To be completely honest, it's a lot different learning how to play a musical instrument then it is learning a martial art. I took lessons on how to play drums, my brother didn't but he practiced a bit more..I like to think I'm slightly better, but in reality we're probably completely even. However, I doubt it would work the same way in martial arts. First of all, it is a lot more technical to learn a martial art than it is to learn drums. Maybe compare it to piano?Would be a lot tougher and you;d make a lot more mistakes if you tried to learn piano without a teacher than drum. The second thing is you pay for each mistake. If you start off not knowing the difference between french and german grip for drum sticks, and just making up your own, you'll fix yourself on a practice pad and no real damage will come to you. However, if you punch a wooden object incorrectly, yes eventually you'll learn how to punch correctly, but a lot of damage will come to you before hand, some that may be permanent. Finally, you can learn how to FIGHT without instruction, but you can't learn a martial art without instruction, each one ha nuances that aren't evident in self-training or even other martial art...theyll hit with different parts of their hand/different knuckles, and place a different emphasis and punches/kicks/throws. You can't learn that through hitting a wooden dummy. Sorry this sounds so harsh, but if you dont heed our advice, youll hurt yourself, and you may think you learned wing chiun after a year, but then if a WC master saw you, he would know you hadnt, and see many wrong with your form that are now ingrained into your body and will be tough to fix if you even listen to him and let him help you fix it.


----------



## Monkey Turned Wolf (Oct 22, 2012)

8009 said:


> How can i get hurt, the wooden dummy is not striking back  The drummers also told me i would be getting terrible body pains or even approach paralysis, if i didn't go to a teacher to learn proper stance, etc. Damn, how egotistical people get for the things they profess in. My body just adapted in the best way possible, to playing.
> 
> Listen, if you re so 'interested' in me not getting hurt why don't you give me simple answers to my questions? That way i will buy the right kind of dummy and not get hurt. Im gonna buy the dummy before i learn how to use, for sure, i ve decided that. You don't get it, i have this place in my basement which is my personal training corner, the Wing Chun dummy is also another nice part to my collection, a collectible if you will that i wanted to have for some time now.
> 
> I LL FIND A TEACHER, I PROMISE. I LL SENT THIS COMMITMENT WRITTEN AND SIGNED IF YOU WANT! Now can i have some simple answers to my simple questions??

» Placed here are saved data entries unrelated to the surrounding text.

(** [float(z)] for an [int]: the nearest double, ties to even, and
    [OverflowError] when that is beyond the largest double. *)
Definition of_int (z : Z) : result pyfloat :=
  let a := Z.abs_N z in
  let sh := (N.size a - 53)%N in
  let m := shift_round a sh in
  if (N.shiftl 1 1024 <=? N.shiftl m sh)%N then Raise OverflowError
  else Ok (FFinite (z <? 0)%Z m (Z.of_N sh)).

(** The magnitude of a finite float rounded to no decimals. *)
Definition round_0 (m : N) (e : Z) : N :=
  if (0 <=? e)%Z then N.shiftl m (Z.to_N e)
  else shift_round m (Z.to_N (- e)).

(** A comma after every third digit, counted from the right; the
    digits come least significant first. *)
Fixpoint group3 (l : pystr) : pystr :=
  match l with
  | a :: b :: c :: ((_ :: _) as r) => a :: b :: c :: COMMA :: group3 r
  | _ => l
  end.

Definition thousands (digits : pystr) : pystr := rev (group3 (rev digits)).

Definition sign (neg : bool) : pystr := if neg then str "-" else [].

(** [format(x, ',.0f')] for a [float]. *)
Definition format_comma_0f (x : pyfloat) : pystr :=
  match x with
  | FFinite neg m e => sign neg ++ thousands (decimal (round_0 m e))
  | FInf neg => sign neg ++ str "inf"
  | FNaN => str "nan"
  end.

End Float.

(** [format(amount, ',.0f')]: an [int] (and a [bool], which is one) is
    converted to [float] first; a [str] does not know the format code
    and other objects take no format at all. *)
Definition format_comma_0f (amount : pyval) : result pystr :=
  match amount with
  | PyInt z => x ← Float.of_int z; Ok (Float.format_comma_0f x)
  | PyBool b => x ← Float.of_int (if b then 1 else 0); Ok (Float.format_comma_0f x)
  | PyFloat x => Ok (Float.format_comma_0f x)
  | PyStr _ => Raise ValueError
  | PyNone | PyList _ | PyDict _ => Raise TypeError
  end.

(** [format_currency] *)
Definition format_currency (amount : pyval) : result pystr :=
  match amount with
  | PyNone => Ok (str "N/A")
  | _ =>
      match (body ← format_comma_0f amount; Ok (str "$" ++ body)) with
      | Raise ValueError | Raise TypeError => Ok (str "N/A")
      | r => r
      end
  end.

(** ** get_funding.py: the query, the filter and the report *)

(** What the exchange with the service can come to, as far as
    [get_nih_funding] tells the cases apart: the request fails, the body
    does not decode, anything else goes wrong, or the body decodes, with
    or without a [results] entry. *)
Inductive api_outcome :=
| RequestException
| JSONDecodeError
| OtherException
| Json (results : option (list grant)).

(** [get_nih_funding]: the records of the reply, or the empty list when
    there are none or the exchange failed. It raises nothing. *)
Definition get_nih_funding (o : api_outcome) : list grant :=
  match o with
  | Json (Some (g :: gs)) => g :: gs
  | Json (Some []) | Json None => []
  | RequestException | JSONDecodeError | OtherException => []
  end.

Definition cutoff_date : date := Date 2026 1 1.

(** The text [grant.get("project_end_date", ...)] falls back to. *)
Definition default_end_date : pyval := PyStr (str "2020-01-01T12:00:00Z").

(** The body of the filtering loop of [display_funding_info]: the state
    is [active_grants]. *)
Definition filter_body (today : date) (active_grants : list grant)
    (g : grant) : result (list grant) :=
  let budget_end_str := dict_get g "budget_end" in
  let end_date_str := dict_get_default g "project_end_date" default_end_date in
  if truthy end_date_str then
    except_ValueError
      (budget_end_part ← split_T_0 budget_end_str;
       budget_end_date ← Strptime.strptime budget_end_part;
       end_part ← split_T_0 end_date_str;
       end_date ← Strptime.strptime end_part;
       if date_lt today budget_end_date && date_le cutoff_date end_date
       then Ok (active_grants ++ [g])
       else Ok active_grants)
      (Ok active_grants)
  else Ok active_grants.
(** * A shallow embedding of [assembler.py]

    The two-pass assembler of the Logisim side-scroller CPU
    ([class AssemblyCompiler]) is embedded function by function:
    Python integers are [Z], Python strings are [string], the label
    dictionary is a [gmap string Z], raised exceptions are values of
    [exn], and the mutable instance fields are threaded through a small
    state-and-exception monad.

    Alphabet.  Source text is taken to be ASCII: the character classes
    used by [str.strip], [str.split], [str.upper] and [int] are the ones
    Python applies to code points below 128, and a character above 127
    is treated as an ordinary symbol (neither blank, letter nor digit).
    The interpreter's configurable limit on the number of digits of a
    decimal literal is not modelled. *)

From Stdlib Require Import ZArith String Ascii List Lia.
From Stdlib Require DecimalString HexadecimalString.
From stdpp Require Import gmap strings list.

Open Scope string_scope.
Open Scope list_scope.
Open Scope Z_scope.

(* ================================================================== *)
(** ** Python built-ins used by the assembler                          *)
(* ================================================================== *)

Module Py.

(** Code point of a character. *)
Definition ord (c : ascii) : Z := Z.of_N (N_of_ascii c).

Definition chr (n : Z) : ascii := ascii_of_N (Z.to_N n).

(** [str.isspace] on one ASCII character: TAB, LF, VT, FF, CR, the four
    separators FS GS RS US, and the blank. *)
Definition isspace (c : ascii) : bool :=
  let n := ord c in
  ((9 <=? n) && (n <=? 13)) || ((28 <=? n) && (n <=? 31)) || (n =? 32).

(** The blanks skipped by [int()] around a numeral. *)
Definition int_isspace (c : ascii) : bool :=
  let n := ord c in ((9 <=? n) && (n <=? 13)) || (n =? 32).

Definition is_char (a c : ascii) : bool := bool_decide (c = a).

Definition is_empty (s : string) : bool :=
  match s with "" => true | _ => false end.

(** The first character exists and satisfies [p]. *)
Definition first_satisfies (p : ascii -> bool) (s : string) : bool :=
  match s with
  | "" => false
  | String c _ => p c
  end.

I'm incredibly involved in both playing music and martial arts. I am not 'egotistical' towards either, and will freely admit you can learn how to drum and/or play guitar or bass or even eventually piano by yourself. In fact, it's quite common. However, learning a subtle martial art is completely different. You can do it, but it is much more dangerous to your body, and you wont learn it correctly.


----------



## 8009 (Oct 22, 2012)

kempodisciple said:


> To be completely honest, it's a lot different learning how to play a musical instrument then it is learning a martial art. I took lessons on how to play drums, my brother didn't but he practiced a bit more..I like to think I'm slightly better, but in reality we're probably completely even. However, I doubt it would work the same way in martial arts. First of all, it is a lot more technical to learn a martial art than it is to learn drums. Maybe compare it to piano?Would be a lot tougher and you;d make a lot more mistakes if you tried to learn piano without a teacher than drum. The second thing is you pay for each mistake. If you start off not knowing the difference between french and german grip for drum sticks, and just making up your own, you'll fix yourself on a practice pad and no real damage will come to you. However, if you punch a wooden object incorrectly, yes eventually you'll learn how to punch correctly, but a lot of damage will come to you before hand, some that may be permanent. Finally, you can learn how to FIGHT without instruction, but you can't learn a martial art without instruction, each one ha nuances that aren't evident in self-training or even other martial art...theyll hit with different parts of their hand/different knuckles, and place a different emphasis and punches/kicks/throws. You can't learn that through hitting a wooden dummy. Sorry this sounds so harsh, but if you dont heed our advice, youll hurt yourself, and you may think you learned wing chiun after a year, but then if a WC master saw you, he would know you hadnt, and see many wrong with your form that are now ingrained into your body and will be tough to fix if you even listen to him and let him help you fix it.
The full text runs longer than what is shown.